Document Detail


Mitochondrial tRNA(Phe) mutation as a cause of end-stage renal disease in childhood.
MedLine Citation:
PMID:  23135609     Owner:  NLM     Status:  MEDLINE    
Abstract/OtherAbstract:
BACKGROUND: We identified a mitochondrial tRNA mutation (m.586 G > A) in a patient with renal failure and symptoms consistent with a mitochondrial cytopathy. This mutation was of unclear significance due to the absence of consistent reports of linkage to specific disease phenotypes and any data pertaining to its effects on mitochondrial function.

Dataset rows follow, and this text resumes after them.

(** The items for which [function] returns true; [wrap_item] makes a value of an
    item. *)
Fixpoint filter_loop {A} (wrap_item : A -> Res VmError Value) (function : CallableType) (items : list A) env context
  : Run (list A) :=
  match items with
  | [] => mret []
  | x :: items =>
    v ← lift_res (wrap_item x);
    filter_eval ← apply function [atom_value v] env context;
    match filter_eval with
    | VBool include =>
      filtered_vec ← filter_loop wrap_item function items env context;
      mret (if include then x :: filtered_vec else filtered_vec)
    | _ => check_err (TypeValueError BoolType filter_eval)
    end
  end.

Definition special_filter args env context : Run Value :=
  _ ← lift_res (check_argument_count 2 args);
  _ ← env_cost cost_functions.FILTER 0;
  match args with
  | [name; arg] =>
    function_name ← some_or (match_atom name) ExpectedName;
    function ← lookup_function function_name env;
    iterable ← eval arg env context;
    match iterable with
    | VList data max_len entry_type =>
      filtered_vec ← filter_loop (fun x => Ok x) function data env context;
      lift_res (list_with_type filtered_vec max_len entry_type)
    | VBuffer data =>
      filtered_vec ← filter_loop (fun x => buff_from [x]) function data env context;
      lift_res (buff_from filtered_vec)
    | _ => t ← expect_value_type iterable; check_err (ExpectedListOrBuffer t)
    end
  | _ => lift_res Panic
  end.

(** The items of a list or the bytes of a buffer, as expressions. *)
Definition iterable_args (iterable : Value) : Run (list SymbolicExpression) :=
  match iterable with
  | VList data _ _ => mret (atom_value <$> data)
  | VBuffer data => mret ((fun x => atom_value (VBuffer [x])) <$> data)
  | _ => t ← expect_value_type iterable; check_err (ExpectedListOrBuffer t)
  end.

Fixpoint fold_loop (function : CallableType) (acc : Value) (mapped_args : list SymbolicExpression) env context : Run Value :=
  match mapped_args with
  | [] => mret acc
  | x :: mapped_args =>
    acc ← apply function [x; atom_value acc] env context;
    fold_loop function acc mapped_args env context
  end.

Definition special_fold args env context : Run Value :=
  _ ← lift_res (check_argument_count 3 args);
  _ ← env_cost cost_functions.FILTER 0;
  match args with
  | [name; arg; init] =>
    function_name ← some_or (match_atom name) ExpectedName;
    function ← lookup_function function_name env;
    iterable ← eval arg env context;
    initial ← eval init env context;
    mapped_args ← iterable_args iterable;
    fold_loop function initial mapped_args env context
  | _ => lift_res Panic
  end.

Fixpoint map_loop (function : CallableType) (mapped_args : list SymbolicExpression) env context : Run (list Value) :=
  match mapped_args with
  | [] => mret []
  | x :: mapped_args =>
    v ← apply function [x] env context;
    vs ← map_loop function mapped_args env context;
    mret (v :: vs)
  end.

Definition special_map args env context : Run Value :=
  _ ← lift_res (check_argument_count 2 args);
  _ ← env_cost cost_functions.MAP 0;
  match args with
  | [name; arg] =>
    function_name ← some_or (match_atom name) ExpectedName;
    iterable ← eval arg env context;
    function ← lookup_function function_name env;
    mapped_args ← iterable_args iterable;
    mapped_vec ← map_loop function mapped_args env context;
    lift_res (list_from mapped_vec)
  | _ => lift_res Panic
  end.

(** [special_append] on a list and an element, after their evaluation. *)
Definition append_element (data : list Value) (max_len : Z) (entry_type : TypeSignature) (element : Value)
    (element_type : TypeSignature) : Res VmError Value :=
  if is_no_type entry_type then
    if max_len =? 0 then list_from [element] else Panic
  else
    match least_supertype entry_type element_type with
    | Ok next_entry_type =>
      next_type_signature ← map_err Unchecked (new_list next_entry_type (wrap 32 (max_len + 1)));
      Ok (VList (data ++ [element]) next_type_signature.1 next_type_signature.2)
    | Err _ => Err (Unchecked (TypeValueError entry_type element))
    | Panic => Panic
    end.

Definition special_append args env context : Run Value :=
  _ ← lift_res (check_argument_count 2 args);
  match args with
  | [list_arg; element_arg] =>
    iterable ← eval list_arg env context;
    match iterable with
    | VList data max_len entry_type =>
      element ← eval element_arg env context;
      element_type ← expect_value_type element;
      entry_size ← size_of_type entry_type;
      element_size ← size_of_type element_type;
      _ ← env_cost cost_functions.APPEND (Z.max entry_size element_size);
      lift_res (append_element data max_len entry_type element element_type)
    | _ => check_err ExpectedListApplication
    end
  | _ => lift_res Panic
  end.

CASE-DIAGNOSIS/TREATMENT: A 16-month-old girl with failure-to-thrive, developmental regression, persistent lactic acidosis, hypotonia, gastrointestinal dysmotility, adrenal insufficiency, and hematologic abnormalities developed hypertension and renal impairment with chronic tubulointerstitial fibrosis, progressing to renal failure with the need for peritoneal dialysis. Evaluation of her muscle and blood led to the identification of a mutation of the mitochondrial tRNA for phenylalanine, m.586 G > A.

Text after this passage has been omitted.